Task statement:
Only one stretch of the listing below is wanted. Begin at the line that has "Lemma padded_length ls", stop after the line that has "let side sel", and repeat every line in between exactly.

[[ Records for the exercise, beginning ]]

(** One frame arrives on an idle reader. *)
Lemma arrive f r :
  frame_ok f -> idle r ->
  exists r', next_frame (fr_append (frame_bytes f) r) = (Some f, r') /\ idle r' /\
    (1 <= FrameReader.buffered (fr_append (frame_bytes f) r))%nat.
Proof.
  intros Hf [Hw Ha]. unfold reader_abs in Ha. destruct (failed_ r) eqn:Hfail; [done|]. injection Ha as Ha.
  destruct (fr_append_unread r (frame_bytes f) Hw Hfail) as (Hw1 & Hf1 & Hu). rewrite Ha in Hu. cbn [app] in Hu.
  destruct (next_frame_step _ Hw1 Hf1) as [Hw2 Hs].
  pose proof (step_frame f [] Hf ltac:(constructor)) as Hst. rewrite app_nil_r in Hst. rewrite Hu, Hst in Hs.
  destruct (next_frame _) as [o r']. cbn [fst snd] in *. destruct Hs as [-> Hr].
  exists r'. split; [done|]. split; [done|]. rewrite <- length_unread, Hu. unfold frame_bytes.
  rewrite length_app, length_header. unfold kHeaderSize. lia.
Qed.

Lemma read_order m c n b :
  idle (reader c) -> close_mode c = CloseNone -> 0 <= max_read_buffer cfg ->
  NewOrder_ok m -> no_quantity m <> 0 -> no_client_order_id m ∉ live_orders_ (c_session_ c) ->
  allow (clock (S (ticks_ n))) (bucket c) = (true, b) -> inbound_ n = Some [] ->
  exists c1, handle_readable clock cfg w [RData (encode_frame TNewOrder m)] c n =
      (c1, queued w (new_order (conn_id c) m) [] (set_ticks (S (ticks_ n)) n)) /\
    writer c1 = writer c /\ close_mode c1 = CloseNone /\ queues c1 = queues c /\ conn_id c1 = conn_id c /\ idle (reader c1).
Proof.
  intros Hidle Hmode Hmax Hm Hq Hfree Hb Hin.
  pose proof (frame_of_ok (MNewOrder m) Hm) as Hok. pose proof (any_frame_eq (MNewOrder m)) as Hfr.
  change (any_frame (MNewOrder m)) with (encode_frame TNewOrder m) in Hfr.
  change (frame_of (MNewOrder m)) with (order_frame m) in *.
  destruct (arrive (order_frame m) (reader c) Hok Hidle) as (r & Hnext & Hr & Hlen). rewrite Hfr.
  assert (length (frame_bytes (order_frame m)) <= 338)%nat as Hl.
  { unfold frame_bytes. rewrite length_app, length_header. pose proof (any_small (MNewOrder m)) as Hs. cbn [any_payload] in Hs.
    change (f_payload (order_frame m)) with (encode [] m). unfold kHeaderSize. lia. }
  destruct (frame_bytes (order_frame m)) as [|b0 bs] eqn:Ebs; [by rewrite <- Hfr in Ebs|]. cbn [handle_readable].
  unfold monotonic_now. cbv beta iota zeta. set (c1 := set_session _ _). set (n1 := set_ticks _ n).
  change (reader c1) with (fr_append (b0 :: bs) (reader c)).
  destruct (FrameReader.buffered (fr_append (b0 :: bs) (reader c))) as [|k] eqn:Ek; [lia|].
  cbn [dispatch_frames]. change (reader c1) with (fr_append (b0 :: bs) (reader c)). rewrite Hnext.
  rewrite (dispatch_order clock w m (set_reader r c1) n1 [] b) by done.
  set (c2 := ordered _ _ _). set (n2 := queued _ _ _ n1).
  assert (closing c2 = false) as -> by (unfold closing; cbn; by rewrite Hmode).
  change (reader c2) with r. rewrite (idle_next r Hr). cbn [reader set_reader].
  destruct Hr as [Hrw Hra]. pose proof Hra as Hra'. unfold reader_abs in Hra'.
  destruct (failed_ r) eqn:Hf; [done|]. injection Hra' as Hu.
  assert (FrameReader.buffered r = 0)%nat as -> by (by rewrite <- length_unread, Hu).
  rewrite (proj2 (Z.ltb_ge _ _)) by lia.
  rewrite (proj2 (Z.ltb_lt _ _)) by (unfold kRecvBuffer; lia).
  eexists. split; [reflexivity|]. split_and!; done.
Qed.
End read.

(** ** Writing the answers *)

(** The message an event is delivered as. *)
Definition event_message (e : OrderEvent) : list AnyMessage :=
  match e_type e with
  | EvAck => [MAck (mkAck (e_client_order_id e) (e_exchange_order_id e))]
  | EvReject => [MReject (mkReject (e_client_order_id e) (e_reason e))]
  | EvFill => [MFill (mkFill (e_exchange_order_id e) (e_price_ticks e) (e_quantity e) (e_remaining_quantity e))]
  | EvSessionRetired => []
  end.

Definition event_bytes (evs : list OrderEvent) : list Z := (evs ≫= event_message) ≫= any_frame.

Lemma event_bytes_cons e evs : event_bytes (e :: evs) = (event_message e ≫= any_frame) ++ event_bytes evs.
Proof. unfold event_bytes. by rewrite bind_cons, bind_app. Qed.

(** Room in the write buffer for [k] more bytes. *)
Definition writes_fit (c : Connection) (k : nat) : Prop :=
  write_buffer.wb_wf (writer c) /\
  Z.of_nat (write_buffer.pending (writer c) + k) <= write_buffer.capacity_ (writer c).

(** [c'] is [c] with [bs] more to write, and live ids at most changed. *)
Definition wrote (bs : list Z) (c c' : Connection) : Prop :=
  write_buffer.data (writer c') = write_buffer.data (writer c) ++ bs /\ close_mode c' = close_mode c /\
  queues c' = queues c /\ conn_id c' = conn_id c /\
  forall k, writes_fit c (length bs + k) -> writes_fit c' k.

Lemma queue_wrote bs c : bs <> [] -> writes_fit c (length bs) -> wrote bs c (queue bs c).
Proof.
  intros Hbs [Hw Hf]. unfold queue. pose proof (write_buffer.append_spec bs (writer c) Hw) as H.
  destruct (write_buffer.append bs (writer c)) as [ok wb]. destruct H as (Hw' & Hcap & Hok & Hd & _).
  rewrite (proj2 (Z.leb_le _ _)), orb_true_r in Hok by done. subst ok. split_and!; try done.
  intros k [_ Hk]. split; [done|]. cbn [writer set_writer]. rewrite Hcap.
  rewrite <- write_buffer.length_data, Hd, length_app, write_buffer.length_data. lia.
Qed.
Lemma load_written bids asks :
  Forall snap_fits bids -> Forall snap_fits asks -> length bids = 10%nat -> length asks = 10%nat ->
  load_snapshot ((bids ≫= fun l => snap_line l ++ [ch_newline]) ++ (asks ≫= fun l => snap_line l ++ [ch_newline])) =
  (bids, asks, []).
Proof.
  intros Hb Ha Lb La. rewrite <- bind_app. unfold load_snapshot.
  replace ((bids ++ asks) ≫= fun l => snap_line l ++ [ch_newline]) with
    ((snap_line <$> (bids ++ asks)) ≫= fun t => t ++ [ch_newline]).
  - rewrite getlines_lines.
    + rewrite load_rows_lines by (rewrite ?length_app, ?Forall_app; done || lia).
      rewrite length_app, Lb, La. cbn [Nat.add Nat.ltb Nat.leb Nat.sub replicate]. rewrite app_nil_r.
      by rewrite <- Lb, take_app_length, drop_app_length.
    + apply Forall_fmap, Forall_true. intros l. by apply snap_line_no.
  - generalize (bids ++ asks). induction l as [|l ls IH]; [done|]. cbn. by rewrite IH.
Qed.

Lemma norm_fits l : level_fits l -> snap_fits (norm l).
Proof. intros [H1 H2]. unfold norm, snap_fits. by destruct (_ || _). Qed.

Lemma padded_fits ls : Forall snap_fits ls -> Forall snap_fits (padded ls).
Proof. intros H. apply Forall_app. split; [done|]. by apply Forall_replicate. Qed.

Lemma padded_length ls : (length ls <= 10)%nat -> length (padded ls) = 10%nat.
Proof. intros H. unfold padded. rewrite length_app, length_replicate. lia. Qed.

Lemma convert_row ls :
  ls <> [] -> Forall (fun l => level_fits (rl_ask l) /\ level_fits (rl_bid l)) ls ->
  let side sel := padded ((norm ∘ sel) <$> take 10 ls) in
  exists snap, write_validator_snapshot_from_lobster_orderbook_row (row_text ls) 10 = Some snap /\
    load_snapshot snap = (side rl_bid, side rl_ask, []).
Proof.
  intros Hne Hf side. unfold write_validator_snapshot_from_lobster_orderbook_row.
  rewrite split_row, row_fields_length.
  rewrite (proj2 (Nat.ltb_ge _ _)) by (destruct ls; [done|cbn; lia]).
  rewrite (Nat.mul_comm 4), Nat.Div0.mod_mul, Nat.div_mul by done. cbn [orb negb Nat.eqb].
  rewrite (convert_side_row ls 2 rl_bid), (convert_side_row ls 0 rl_ask) by (done || tauto).
  eexists. split; [reflexivity|]. apply load_written.
  1,2: apply padded_fits, Forall_fmap, Forall_take; eapply Forall_impl; [exact Hf|]; intros l [? ?]; by apply norm_fits.
  all: apply padded_length; rewrite length_fmap, length_take; lia.
Qed.

(** ** Seeding *)

(** The orders a seed enters: ids count down. *)
Fixpoint seed_orders (s : Side) (synth : Z) (ls : list (Z * Z)) : list Order :=
  match ls with
  | [] => []
  | (p, q) :: ls => mkOrder synth p q s LIMIT 0 :: seed_orders s (synth - 1) ls
  end.

(** The levels of a reference side, best first, and then nothing. *)
Definition proper_side (s : Side) (real : list (Z * Z)) (ls : list SnapshotLevel) : Prop :=
  (exists k, ls = ((fun l => mkSnapLevel l.1 l.2) <$> real) ++ replicate k snap_level0) /\
  StronglySorted (fun a b => before s a.1 b.1) real /\ Forall (fun l => 0 < l.1 /\ 0 < l.2 < 2 ^ 32) real.

Lemma on_book_id e : on_book (add_orders []) e = e.
Proof. by destruct e. Qed.

Lemma seed_nothing bid i k synth e :
  seed_side bid i (replicate k snap_level0) synth e = inr (synth, e).
Proof. revert i. induction k as [|k IH]; intros i; [done|]. cbn. apply IH. Qed.

Lemma seed_side_real bid i real k synth e :
  Forall (fun l => 0 < l.1 /\ 0 < l.2 < 2 ^ 32) real ->
  Z.of_nat (length real) <= synth < 2 ^ 64 ->
  seed_side bid i (((fun l => mkSnapLevel l.1 l.2) <$> real) ++ replicate k snap_level0) synth e =
  inr (synth - Z.of_nat (length real),
       on_book (add_orders (seed_orders (if bid then BID else ASK) synth real)) e).
Proof.
  intros H. revert i synth e. induction H as [|[p q] real [Hp Hq] Hr IH]; intros i synth e Hs.
  - cbn [fmap list_fmap app length seed_orders]. rewrite seed_nothing, on_book_id. by rewrite Z.sub_0_r.
  - cbn [fst snd] in *. cbn [length] in Hs. rewrite fmap_cons. cbn [app seed_side sl_size sl_price_ticks seed_orders fst snd].
    rewrite (proj2 (Z.eqb_neq q 0)), (proj2 (Z.leb_gt p 0)), (proj2 (Z.ltb_ge _ _)) by lia. cbn [orb].
    rewrite u64_id, u32_id by (unfold is_u64, is_u32; lia). rewrite IH by lia. cbn [length].
    replace (synth - 1 - Z.of_nat (length real)) with (synth - Z.of_nat (S (length real))) by lia. by destruct e.
Qed.
(** What another client's calls leave alone. *)
Lemma client_frame fds w w' c : fd c ∉ fds -> extends fds w w' -> client_ok w c -> client_ok w' c.
Proof.
  intros Hf Hx [H1 H2 H3]. pose proof (calls_to_other _ _ _ _ Hf Hx) as E. split; [done|by rewrite E|].
  intros k ts Hk. destruct (H3 k ts Hk) as (i & call & Hi & ? & ? & ?). exists i, call. rewrite E. split_and!; try naive_solver.
  pose proof (ex_reads _ _ _ Hx). lia.
Qed.

(** The orders acknowledged and in flight account for the frames taken, however
    many ([n]) the other clients have in flight. *)
Definition balanced (n : Z) (w : Io) : Prop := u64 (acked (out_ w) + n) = u64 (whole w).

(** ** One send *)

Lemma u64_congr a b c : u64 a = u64 b -> u64 (a + c) = u64 (b + c).
Proof. unfold u64. intros H. rewrite <- (Zplus_mod_idemp_l a), H. apply Zplus_mod_idemp_l. Qed.

(** The calls and the clock readings of one send. *)
Lemma send_order_io t c w :
  let k := mkCall (fd c) (frame_for crossing (next_coid c)) (send_answer (length (calls_ w))) (S (reads_ w)) in
  calls_ (send_order t c w).2 = calls_ w ++ [k] /\
  reads_ (send_order t c w).2 = S (reads_ w) /\ seen_ (send_order t c w).2 = seen_ w /\
  polls_ (send_order t c w).2 = polls_ w /\
  out_ (send_order t c w).2 = (if decide (is_whole k) then count_sent else count_failed) (out_ w) /\
  in_flight (send_order t c w).1 =
    (if decide (is_whole k) then <[next_coid c := clock (reads_ w)]> (in_flight c) else in_flight c) /\
  next_coid (send_order t c w).1 = u64 (next_coid c + 1) /\ fd (send_order t c w).1 = fd c /\
  reader (send_order t c w).1 = reader c.
Proof.
  intros k. unfold LoadGen.loadgen.send_order, now_ns, send. cbn [calls_ reads_ seen_ polls_ out_]. fold (frame_for crossing (next_coid c)).
  destruct (Z.eqb_spec (send_answer (length (calls_ w))) (Z.of_nat (length (frame_for crossing (next_coid c))))) as [E|E].
  - by rewrite !(decide_True (P := is_whole k)) by done.
  - by rewrite !(decide_False (P := is_whole k)) by done.
Qed.

Lemma send_order_extends t c w : extends [fd c] w (send_order t c w).2.
Proof.
  destruct (send_order_io t c w) as (E & R & S & _). split; [lia| |rewrite S; apply no_more]. eexists. split; [exact E|].
  constructor; [|done]. cbn. set_solver.
Qed.

Lemma send_order_whole t c w :
  let k := mkCall (fd c) (frame_for crossing (next_coid c)) (send_answer (length (calls_ w))) (S (reads_ w)) in
  whole (send_order t c w).2 = whole w + (if decide (is_whole k) then 1 else 0).
Proof.
  intros k. destruct (send_order_io t c w) as (E & _). fold k in E. unfold whole. rewrite E, filter_app, length_app.
  destruct (decide (is_whole k)); [rewrite filter_cons_True by done|rewrite filter_cons_False by done]; cbn; lia.
Qed.

Lemma send_order_io_ok t c w : io_ok w -> io_ok (send_order t c w).2.
Proof.
  intros [H1 H2 H3]. pose proof (send_order_whole t c w) as Hw. destruct (send_order_io t c w) as (E & R & S & _ & O & _).
  cbv zeta in *. split.
  - rewrite O, Hw. destruct (decide _); cbn [sent count_sent count_failed]; [|by rewrite Z.add_0_r].
    by rewrite H1, u64_add_l.
  - rewrite O, E, Hw, length_app. cbn [length]. destruct (decide _); cbn [send_failed count_sent count_failed];
      rewrite H2, ?u64_add_l; f_equal; lia.
  - unfold rejects. rewrite S, O. by destruct (decide _).
Qed.

Lemma send_order_balanced t c w n :
  in_flight c !! next_coid c = None -> balanced (flying c + n) w ->
  balanced (flying (send_order t c w).1 + n) (send_order t c w).2.
Proof.
  intros Hfree H. unfold balanced in *. pose proof (send_order_whole t c w) as Hw.
  destruct (send_order_io t c w) as (_ & _ & _ & _ & O & F & _). cbv zeta in *. rewrite Hw, O. unfold flying. rewrite F.
  destruct (decide _); cbn [acked count_sent count_failed].
  - rewrite map_size_insert_None by done. rewrite <- (u64_congr _ _ 1 H). unfold flying. f_equal. lia.
  - rewrite Z.add_0_r. exact H.
Qed.

Lemma send_order_client t c w :
  next_coid c + 1 < 2 ^ 64 -> client_ok w c -> client_ok (send_order t c w).2 (send_order t c w).1.
Proof.
  intros Hb [H1 H2 H3]. destruct (send_order_io t c w) as (E & R & _ & _ & _ & F & N & D & _). cbv zeta in *.
  rewrite u64_id in N by (unfold is_u64; lia).
  assert (calls_to (fd c) (send_order t c w).2 = calls_to (fd c) w ++
    [mkCall (fd c) (frame_for crossing (next_coid c)) (send_answer (length (calls_ w))) (S (reads_ w))]) as Ec.
  { unfold calls_to. rewrite E, filter_app, filter_cons_True by done. done. }
  assert (length (calls_to (fd c) w) = Z.to_nat (next_coid c - 1)) as El.
  { pose proof (f_equal length H2) as L. rewrite !length_fmap, length_seqZ in L. done. }
  split.
  - rewrite N. lia.
  - rewrite D, Ec, fmap_app, H2, N. replace (next_coid c + 1 - 1) with ((next_coid c - 1) + 1) by lia.
    rewrite seqZ_app by lia. rewrite fmap_app. do 2 f_equal. replace (1 + (next_coid c - 1)) with (next_coid c) by lia.
    done.
  - assert (map_Forall (fun k ts => exists i call, (i < reads_ (send_order t c w).2)%nat /\ ts = clock i /\
      1 <= k < next_coid c + 1 /\ calls_to (fd c) (send_order t c w).2 !! Z.to_nat (k - 1) = Some call /\ is_whole call /\
      called_after call = S i) (in_flight c)) as Hold.
    { intros k ts Hk. destruct (H3 k ts Hk) as (i & call & ? & ? & ? & Hl & ? & ?). exists i, call. rewrite Ec.
      split_and!; try done; try lia. by apply lookup_app_l_Some. }
    rewrite F, N, D. destruct (decide _) as [Hwh|]; [|exact Hold]. apply map_Forall_insert_2; [|exact Hold].
    eexists (reads_ w), _. rewrite Ec. split_and!; [rewrite R; lia|done|lia|lia| |exact Hwh|done].
    rewrite lookup_app_r by lia. rewrite El, Nat.sub_diag. done.
Qed.

(** ** The schedule *)

Context (start_ns : Z).

(** A client's next send is no earlier than its rate allows. *)
Record paced (c : Client) : Prop := mkPaced {
  pa_first : 1 <= next_coid c;
  pa_rate : start_ns + interval_ns * (next_coid c - 1) <= next_send_ns c;
  pa_bound : next_send_ns c <= Z.max start_ns (end_ns + interval_ns);
  pa_last : next_coid c = 1 \/ start_ns + interval_ns * (next_coid c - 2) < end_ns;
}.

(** The run lies within the range of the clock. *)
Definition schedule_ok : Prop :=
  1 <= interval_ns /\ 0 <= start_ns <= end_ns /\ end_ns + 101 * interval_ns < 2 ^ 64.

(** Nothing wraps: the next send is one interval later, or one interval from now
    when the client had fallen behind by more than a hundred. *)
Lemma send_order_next t c w :
  schedule_ok -> t < end_ns -> 0 <= next_send_ns c <= t ->
  next_send_ns (send_order t c w).1 =
    (if next_send_ns c + 101 * interval_ns <? t then t + interval_ns else next_send_ns c + interval_ns).
Proof.
  intros (H1 & H2 & H3) Ht Hn. unfold LoadGen.loadgen.send_order, now_ns, send. destruct (_ =? _); cbn [fst next_send_ns].
  all: rewrite !u64_id by (unfold is_u64; rewrite ?u64_id by (unfold is_u64; lia); lia).
  all: by replace (next_send_ns c + interval_ns + interval_ns * 100) with (next_send_ns c + 101 * interval_ns) by lia.
Qed.

(** So it advances by an interval at least, and is then at most a hundred behind. *)
Lemma send_order_gain t c w :
  schedule_ok -> t < end_ns -> paced c -> next_send_ns c <= t ->
  next_send_ns c + interval_ns <= next_send_ns (send_order t c w).1 <= t + interval_ns /\
  t < next_send_ns (send_order t c w).1 + interval_ns * 101.
Proof.
  intros Hs Ht [P1 P2 _ _] Hn. pose proof Hs as (S1 & S2 & S3). assert (0 <= interval_ns * (next_coid c - 1)) by nia.
  rewrite (send_order_next t c w Hs Ht) by lia. destruct (Z.ltb_spec (next_send_ns c + 101 * interval_ns) t); lia.
Qed.

Lemma paced_small c : schedule_ok -> paced c -> next_send_ns c < end_ns -> next_coid c + 1 < 2 ^ 64.
Proof. intros (H1 & H2 & H3) [P1 P2 _ _] Hn. assert (next_coid c - 1 <= interval_ns * (next_coid c - 1)) by nia. lia. Qed.

Lemma send_order_paced t c w :
  schedule_ok -> t < end_ns -> next_send_ns c <= t -> paced c -> paced (send_order t c w).1.
Proof.
  intros Hs Ht Hn Hp. pose proof (paced_small c Hs Hp ltac:(lia)) as Hb.
  destruct (send_order_gain t c w Hs Ht Hp Hn) as [Hr _]. destruct Hp as [P1 P2 P3 P4].
  destruct (send_order_io t c w) as (_ & _ & _ & _ & _ & _ & N & _). cbv zeta in N.
  rewrite u64_id in N by (unfold is_u64; lia).
  split; rewrite ?N; [lia| |lia|].
  - replace (next_coid c + 1 - 1) with (next_coid c - 1 + 1) by lia. lia.
  - right. replace (next_coid c + 1 - 2) with (next_coid c - 1) by lia. lia.
Qed.

(** The sending loop ends: a client less than [n] intervals behind sends at most
    [n] orders. *)
Lemma send_due_within n : forall t c w,
  schedule_ok -> t < end_ns -> paced c -> t < next_send_ns c + interval_ns * Z.of_nat n ->
  is_Some (send_due (S n) t c w).
Proof.
  induction n as [|n IH]; intros t c w Hs Ht Hp Hn; simpl; (destruct (Z.leb_spec (next_send_ns c) t) as [Hle|]; [|done]).
  - lia.
  - pose proof (send_order_paced t c w Hs Ht Hle Hp) as Hp'. destruct (send_order_gain t c w Hs Ht Hp Hle) as [Hr _].
    destruct (send_order t c w) as [c1 w1]. apply IH; try done. cbn [fst] in Hr. lia.
Qed.

(** After one send, a client is at most a hundred intervals behind. *)
Lemma send_due_ends t c w :
  schedule_ok -> t < end_ns -> paced c -> is_Some (send_due 103 t c w).
Proof.
  intros Hs Ht Hp. change (is_Some (if next_send_ns c <=? t
    then let '(c, w) := send_order t c w in send_due (S 101) t c w else Some (c, w))).
  destruct (Z.leb_spec (next_send_ns c) t) as [Hle|]; [|done].
  pose proof (send_order_paced t c w Hs Ht Hle Hp) as Hp'. destruct (send_order_gain t c w Hs Ht Hp Hle) as [_ Hr].
  destruct (send_order t c w) as [c1 w1]. by apply send_due_within.
Qed.

(** ** The steps of a worker *)

Definition good (w : Io) (c : Client) : Prop := client_ok w c /\ paced c.

(** The ledger is continued by orders of the clients served. *)
Definition continued (cs : list Client) (w : Io) (cs' : list Client) (w' : Io) : Prop :=
  forall acks, ledger w acks -> Forall (unacked acks) cs ->
  exists new, ledger w' (acks ++ new) /\ Forall (unacked (acks ++ new)) cs' /\ Forall (fun a => a_fd a ∈ fd <$> cs) new.

(** What a part of the worker's loop does for the clients it serves. *)
Definition advance (cs : list Client) (w : Io) (cs' : list Client) (w' : Io) : Prop :=
  Forall (good w) cs ->
  fd <$> cs' = fd <$> cs /\ extends (fd <$> cs) w w' /\ Forall (good w') cs' /\ (io_ok w -> io_ok w') /\
  continued cs w cs' w' /\ forall n, balanced (all_flying cs + n) w -> balanced (all_flying cs' + n) w'.

(** Nothing acknowledged, and no order taken up again. *)
Lemma continued_same fds cs w cs' w' :
  extends fds w w' -> acked (out_ w') = acked (out_ w) -> latencies_ns (out_ w') = latencies_ns (out_ w) ->
  (forall acks, Forall (unacked acks) cs -> Forall (unacked acks) cs') -> continued cs w cs' w'.
Proof.
  intros Hx Ha Hl Hu acks L U. exists []. rewrite app_nil_r. split_and!; [by eapply ledger_mono|by apply Hu|constructor].
Qed.

Lemma continued_trans cs1 w1 cs2 w2 cs3 w3 :
  fd <$> cs2 = fd <$> cs1 -> continued cs1 w1 cs2 w2 -> continued cs2 w2 cs3 w3 -> continued cs1 w1 cs3 w3.
Proof.
  intros F C1 C2 acks L U. destruct (C1 _ L U) as (n1 & L1 & U1 & F1). destruct (C2 _ L1 U1) as (n2 & L2 & U2 & F2).
  exists (n1 ++ n2). rewrite app_assoc. split_and!; [done..|]. apply Forall_app. split; [done|by rewrite <- F].
Qed.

[[ Records for the exercise, end ]]

Finished exercise:
Lemma padded_length ls : (length ls <= 10)%nat -> length (padded ls) = 10%nat.
Proof. intros H. unfold padded. rewrite length_app, length_replicate. lia. Qed.

Lemma convert_row ls :
  ls <> [] -> Forall (fun l => level_fits (rl_ask l) /\ level_fits (rl_bid l)) ls ->
  let side sel := padded ((norm ∘ sel) <$> take 10 ls) in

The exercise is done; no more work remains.